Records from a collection
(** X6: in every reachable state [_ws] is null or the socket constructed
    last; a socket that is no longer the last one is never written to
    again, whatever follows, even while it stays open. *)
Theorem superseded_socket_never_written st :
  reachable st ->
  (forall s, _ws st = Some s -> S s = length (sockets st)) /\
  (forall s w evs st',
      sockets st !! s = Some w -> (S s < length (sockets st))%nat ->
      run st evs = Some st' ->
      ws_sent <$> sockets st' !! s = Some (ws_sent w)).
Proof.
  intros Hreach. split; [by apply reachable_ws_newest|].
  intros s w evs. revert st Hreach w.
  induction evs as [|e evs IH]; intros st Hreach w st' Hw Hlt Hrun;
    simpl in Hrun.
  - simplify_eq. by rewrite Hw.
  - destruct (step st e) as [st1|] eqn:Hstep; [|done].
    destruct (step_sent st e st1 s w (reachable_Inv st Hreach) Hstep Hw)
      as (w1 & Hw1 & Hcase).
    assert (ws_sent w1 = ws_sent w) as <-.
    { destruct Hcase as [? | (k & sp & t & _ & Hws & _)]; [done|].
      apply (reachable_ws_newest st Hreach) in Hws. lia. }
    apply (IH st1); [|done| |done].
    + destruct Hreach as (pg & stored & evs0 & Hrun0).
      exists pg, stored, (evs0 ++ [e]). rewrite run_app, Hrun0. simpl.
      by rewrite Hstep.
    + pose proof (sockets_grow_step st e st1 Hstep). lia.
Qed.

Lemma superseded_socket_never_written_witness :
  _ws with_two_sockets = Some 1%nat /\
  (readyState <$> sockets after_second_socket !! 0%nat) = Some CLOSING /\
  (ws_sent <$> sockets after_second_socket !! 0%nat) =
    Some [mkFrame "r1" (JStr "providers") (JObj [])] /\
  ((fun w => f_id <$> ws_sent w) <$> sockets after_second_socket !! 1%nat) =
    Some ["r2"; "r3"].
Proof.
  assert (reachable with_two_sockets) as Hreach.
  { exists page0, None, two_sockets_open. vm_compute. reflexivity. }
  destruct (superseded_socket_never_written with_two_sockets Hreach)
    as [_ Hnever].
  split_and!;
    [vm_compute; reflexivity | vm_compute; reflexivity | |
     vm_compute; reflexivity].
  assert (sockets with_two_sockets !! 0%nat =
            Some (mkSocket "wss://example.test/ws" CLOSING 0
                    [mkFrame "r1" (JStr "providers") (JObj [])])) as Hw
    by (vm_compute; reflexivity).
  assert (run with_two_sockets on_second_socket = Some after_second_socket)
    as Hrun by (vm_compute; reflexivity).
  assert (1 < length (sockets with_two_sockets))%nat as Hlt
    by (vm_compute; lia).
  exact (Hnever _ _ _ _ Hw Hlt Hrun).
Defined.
--
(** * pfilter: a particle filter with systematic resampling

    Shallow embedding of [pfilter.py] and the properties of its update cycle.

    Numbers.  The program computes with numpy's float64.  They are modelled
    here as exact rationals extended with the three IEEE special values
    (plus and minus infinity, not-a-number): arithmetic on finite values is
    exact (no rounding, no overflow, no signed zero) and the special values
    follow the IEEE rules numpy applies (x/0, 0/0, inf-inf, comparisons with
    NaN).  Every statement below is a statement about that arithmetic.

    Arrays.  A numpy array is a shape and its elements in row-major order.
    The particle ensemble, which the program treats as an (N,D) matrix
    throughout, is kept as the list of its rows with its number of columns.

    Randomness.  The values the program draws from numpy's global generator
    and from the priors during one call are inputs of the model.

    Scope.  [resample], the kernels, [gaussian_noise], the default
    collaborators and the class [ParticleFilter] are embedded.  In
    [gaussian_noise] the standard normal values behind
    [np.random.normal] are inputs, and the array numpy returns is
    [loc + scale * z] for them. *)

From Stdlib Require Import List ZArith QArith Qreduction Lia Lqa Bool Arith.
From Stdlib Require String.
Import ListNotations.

> **What to produce**: Both end lines included, restate word for word the lines above from the line with "last; a socket" to the line with "exists pg, stored, (evs0", and nothing else.

> **Answer section**:
    last; a socket that is no longer the last one is never written to
    again, whatever follows, even while it stays open. *)
Theorem superseded_socket_never_written st :
  reachable st ->
  (forall s, _ws st = Some s -> S s = length (sockets st)) /\
  (forall s w evs st',
      sockets st !! s = Some w -> (S s < length (sockets st))%nat ->
      run st evs = Some st' ->
      ws_sent <$> sockets st' !! s = Some (ws_sent w)).
Proof.
  intros Hreach. split; [by apply reachable_ws_newest|].
  intros s w evs. revert st Hreach w.
  induction evs as [|e evs IH]; intros st Hreach w st' Hw Hlt Hrun;
    simpl in Hrun.
  - simplify_eq. by rewrite Hw.
  - destruct (step st e) as [st1|] eqn:Hstep; [|done].
    destruct (step_sent st e st1 s w (reachable_Inv st Hreach) Hstep Hw)
      as (w1 & Hw1 & Hcase).
    assert (ws_sent w1 = ws_sent w) as <-.
    { destruct Hcase as [? | (k & sp & t & _ & Hws & _)]; [done|].
      apply (reachable_ws_newest st Hreach) in Hws. lia. }
    apply (IH st1); [|done| |done].
    + destruct Hreach as (pg & stored & evs0 & Hrun0).
      exists pg, stored, (evs0 ++ [e]). rewrite run_app, Hrun0. simpl.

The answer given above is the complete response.